The following BOTE off-the-top of my head calculations have been examined, and accepted, by these engineers, and the issue has been incorporated as product-purchase holds on ALL WD devices for the duration.
- - -
1) ASSUME an 8 layer shingle - which I believe is the standard
2) randomized data position for updates will be 1/2, or 4 layers
3) data has to be READ and buffered before WRITING - 4 revolutions of the platter to READ
ASSUMING a single-track step is within the time interval of a single spin - 8.33 mSec @ 7200 RPM
7200 RPM is the sweet spot for speed & longevity - anyway, not too relevant to the time PENALTY
4) Then you need a revolution to reset the heads for WRITE - MAYBE TWO TWIRLS if it's a full 8-track
5) 4 more spins for the WRITE set
6) TOTAL = 9 or 10 spins, call it 9.5? - 8-track change may need 10+ mSec
7) 17 hours for a Conventional format rebuild - X - 9.5 (spin ratio factor) == 6 days, 17.5 hours for SMR
8) NOW add-in the diddle factor added for some use during rebuild, and it's 8 to 9+ days ! ! !

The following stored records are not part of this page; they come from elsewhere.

(** ** Layout *)

Definition V3_LAYOUT_VERSION : Z := 3.
Definition V3_CORE_SIZE : Z := 4096.
Definition V3_BOOK_PAGE_SIZE : Z := 10184.
Definition V3_SEAT_SHARD_SIZE : Z := 8236.
Definition V3_EVENT_RECORD_SIZE : Z := 100.
Definition V3_EVENT_SHARD_SIZE : Z := 3244.
Definition V3_BOOK_NODES_PER_PAGE : Z := 115.
Definition V3_BOOK_PAGES_PER_SIDE : Z := 9.
Definition V3_BOOK_SLOTS_PER_SIDE : Z := 1024.
Definition V3_SEATS_PER_SHARD : Z := 32.
Definition V3_EVENTS_PER_SHARD : Z := 32.
Definition V3_NODE_SIZE : Z := 88.
Definition V3_SEAT_SIZE : Z := 256.
Definition NONE_HANDLE : Z := 4294967295.

(** [DataView] reads at offsets the size check has put in range (see
    [uint_at_view]). *)
Definition uint_at (n : nat) (bs : list Z) (off : Z) : Z := le_combine (slice bs off (off + Z.of_nat n)).
Definition u16_at := uint_at 2.
Definition u32_at := uint_at 4.
Definition u64_at := uint_at 8.
Definition i32_at (bs : list Z) (off : Z) : Z := to_signed 32 (u32_at bs off).
Definition i64_at (bs : list Z) (off : Z) : Z := to_signed 64 (u64_at bs off).
Definition i128_at (bs : list Z) (off : Z) : Z :=
  let value := Z.lor (u64_at bs off) (Z.shiftl (u64_at bs (off + 8)) 64) in
  if Z.shiftl 1 127 <=? value then value - Z.shiftl 1 128 else value.

(** The 8 ASCII bytes of a discriminator.  A UTF-8 decoding of 8 bytes equals 8
    ASCII characters exactly when the bytes are those characters. *)
Definition STKMK003 : list Z := [83; 84; 75; 77; 75; 48; 48; 51].
Definition STKBK003 : list Z := [83; 84; 75; 66; 75; 48; 48; 51].
Definition STKST003 : list Z := [83; 84; 75; 83; 84; 48; 48; 51].
Definition STKEV003 : list Z := [83; 84; 75; 69; 86; 48; 48; 51].

Definition validVersion (bs : list Z) (discriminator : list Z) (size : Z) : bool :=
  (blen bs =? size) && bool_decide (slice bs 0 8 = discriminator)
  && (u16_at bs 8 =? V3_LAYOUT_VERSION).

(** ** Decoded data *)

Record V3CoreState := mkCore {
  instrument : string; marketAuthority : string; mode : Z; oracleValid : bool;
  lastVerifiedOraclePrice : Z; lastVerifiedOracleTimestamp : Z;
  oracleFeedId : Z; oracleChannel : Z; oracleExponent : Z;
  core_delegationStatus : Z; core_expectedCommitSequence : Z; core_lastCommittedSequence : Z;
  validator : string;
}.

Inductive Tree := tree_fixed | tree_pegged.

#[export] Instance tree_eq_dec : EqDecision Tree.
Proof. solve_decision. Defined.

(** The fields only a leaf has ([undefined] on an inner node). *)
Record V3Leaf := mkLeaf {
  side : Z; owner : Z; quantity : Z; expiresAt : Z; pegLimit : Z; clientOrderId : Z;
  priceOrOffset : Z; sequence : Z; timeInForce : Z; postOnly : bool; reduceOnly : bool;
}.

Record V3BookNodeState := mkNode {
  handle : Z; tag : Z; key : Z; leaf : option V3Leaf; tree : option Tree;
}.

Record V3BookPageState := mkPage {
  page_side : Z; page : Z; page_core : string; fixedRoot : Z; peggedRoot : Z;
  freeHead : Z; freeCount : Z; nodeCount : Z; nodeBytes : list Z; nodes : list V3BookNodeState;
}.

Record V3SeatPositionState := mkSeat {
  seat_shard : Z; slot : Z; trader : string; availableCollateral : Z; reservedMargin : Z;
  basePosition : Z; quoteEntryValue : Z; realizedPnl : Z; lastFundingAccumulator : Z;
  openBidExposure : Z; openAskExposure : Z; openOrderCount : Z; liquidationState : Z; seat_sequence : Z;
}.

Record V3SeatShardState := mkSeatShard {
  ss_shard : Z; ss_core : string; ss_seats : list Z; ss_positions : list V3SeatPositionState }.

Record V3EventRecord := mkEvent {
  ev_kind : Z; ev_sequence : Z; ev_timestamp : Z; ev_payload : list Z }.

Record V3EventShardState := mkEventShard {
  es_shard : Z; es_core : string; es_events : list Z; es_records : list (option V3EventRecord) }.

Inductive MarkSource := Index | BookMid | BookOneSided.
Record V3MarkQuote := mkQuote { price : Z; source : MarkSource }.

Record V3MarketAggregate := mkAggregate {
  asOfSlot : option Z; core : V3CoreState; bookPages : list V3BookPageState;
  seatShards : list V3SeatShardState; eventShards : list V3EventShardState;
  completeBook : bool; completeExecutionState : bool; withdrawalReady : bool;
  bids : list V3BookNodeState; asks : list V3BookNodeState;
  positions : list V3SeatPositionState; mark : option V3MarkQuote;
}.

(** [Array.from({ length: n }, (_, index) => f(index))] *)
Definition tabulate {A} (n : Z) (f : Z -> A) : list A := (fun i => f (Z.of_nat i)) <$> seq 0 (Z.to_nat n).

(** [.filter((x) => x !== null)] *)
Definition present {A} (l : list (option A)) : list A := omap id l.

Section Decoders.
(** Base58 rendering of a 32-byte key (@solana/kit). *)
Context (base58 : list Z -> string).

Definition address (bs : list Z) (off : Z) : string := base58 (slice bs off (off + 32)).

Definition decodeV3Core (bs : list Z) : option V3CoreState :=
if negb (validVersion bs STKMK003 V3_CORE_SIZE) || negb (byte_is bs 10 1) || negb (byte_is bs 371 2)
then None
else Some {|
  instrument := address bs 12; marketAuthority := address bs 44; mode := byte_or_0 bs 11;
  oracleValid := byte_is bs 180 1;
  lastVerifiedOraclePrice := i64_at bs 181; lastVerifiedOracleTimestamp := u64_at bs 189;
  oracleFeedId := u32_at bs 246; oracleChannel := byte_or_0 bs 250; oracleExponent := i32_at bs 251;
  core_delegationStatus := byte_or_0 bs 197; core_expectedCommitSequence := u64_at bs 198;
  core_lastCommittedSequence := u64_at bs 206; validator := address bs 214 |}.

Definition nodeKey (bs : list Z) : Z := Z.lor (Z.shiftl (u64_at bs 16) 64) (u64_at bs 8).

Definition decodeBookNode (bs : list Z) (h : Z) : option V3BookNodeState :=
if negb (blen bs =? V3_NODE_SIZE) then None else
let t := byte_or_0 bs 0 in
if negb (t =? 1) && negb (t =? 2) then None
else if t =? 1 then Some (mkNode h t (nodeKey bs) None None)
else Some (mkNode h t (nodeKey bs)
  (Some {| side := byte_or_0 bs 1; owner := u32_at bs 4; quantity := u64_at bs 24;
           expiresAt := u64_at bs 32; pegLimit := i64_at bs 40; clientOrderId := u64_at bs 48;
           priceOrOffset := i64_at bs 56; sequence := u64_at bs 64; timeInForce := byte_or_0 bs 2;
           postOnly := negb (Z.land (byte_or_0 bs 72) 1 =? 0);
           reduceOnly := negb (Z.land (byte_or_0 bs 72) 2 =? 0) |}) None).

Definition decodeV3BookPage (bs : list Z) : option V3BookPageState :=
if negb (validVersion bs STKBK003 V3_BOOK_PAGE_SIZE) || (1 <? byte_or_0 bs 10)
   || (V3_BOOK_PAGES_PER_SIDE <=? byte_or_0 bs 11)
then None else
let nodeCount := u32_at bs 60 in
let freeCount := u32_at bs 56 in
let limit := if byte_or_0 bs 11 =? 0 then V3_BOOK_SLOTS_PER_SIDE else V3_BOOK_NODES_PER_PAGE in
if (limit <? nodeCount) || (limit <? freeCount) then None else
let nodeBytes := slice bs 64 (blen bs) in
let nodes := present (tabulate V3_BOOK_NODES_PER_PAGE (fun index =>
  decodeBookNode (slice nodeBytes (index * V3_NODE_SIZE) ((index + 1) * V3_NODE_SIZE))
    (byte_or_0 bs 11 * V3_BOOK_NODES_PER_PAGE + index))) in
Some {| page_side := byte_or_0 bs 10; page := byte_or_0 bs 11; page_core := address bs 12;
        fixedRoot := u32_at bs 44; peggedRoot := u32_at bs 48; freeHead := u32_at bs 52;
        freeCount := freeCount; nodeCount := nodeCount; nodeBytes := nodeBytes; nodes := nodes |}.

Definition decodeSeat (bs : list Z) (shard index : Z) : option V3SeatPositionState :=
if negb (blen bs =? V3_SEAT_SIZE) || byte_is bs 0 0 then None
else Some {|
  seat_shard := shard; slot := index; trader := address bs 1;
  availableCollateral := i128_at bs 40; reservedMargin := i128_at bs 56; basePosition := i128_at bs 72;
  quoteEntryValue := i128_at bs 88; realizedPnl := i128_at bs 104; lastFundingAccumulator := i128_at bs 120;
  openBidExposure := i128_at bs 136; openAskExposure := i128_at bs 152; openOrderCount := u32_at bs 168;
  liquidationState := byte_or_0 bs 172; seat_sequence := u64_at bs 176 |}.

Definition decodeV3SeatShard (bs : list Z) : option V3SeatShardState :=
if negb (validVersion bs STKST003 V3_SEAT_SHARD_SIZE) || (4 <=? byte_or_0 bs 10) || negb (byte_is bs 11 0)
then None else
let seats := slice bs 44 (blen bs) in
let positions := present (tabulate V3_SEATS_PER_SHARD (fun index =>
  decodeSeat (slice seats (index * V3_SEAT_SIZE) ((index + 1) * V3_SEAT_SIZE)) (byte_or_0 bs 10) index)) in
Some {| ss_shard := byte_or_0 bs 10; ss_core := address bs 12; ss_seats := seats; ss_positions := positions |}.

THIS IS EQUAL TO THE OBSERVED REBUILD TIME IN THE ARTICLE === 9+ days, AND it describes the processing that causes the excess time for Shingle format rebuilds.
ALSO, remember that this assumes only a few contiguous sectors. IF there are too many, then you will get ANOTHER spin tacked onto the rebuild time factor.
BTW - here's a short list of the SMR WD drives if you didn't get to it
3.5 WD Red 2TB, 3TB, 4TB, 6TB (SKUs: WD20EFAX, WD30EFAX, WD40EFAX, WD60EFAX)
3.5 WD Blue 2TB, 6TB (SKUs: WD20EZAZ, WD60EZAZ)
2.5 WD Blue 1TB, 2TB (SKUs: WD10SPZX, WD20SPZX)
2.5 WD Black 1TB (SKU: WD10SPSX)
cheers, y'all . . .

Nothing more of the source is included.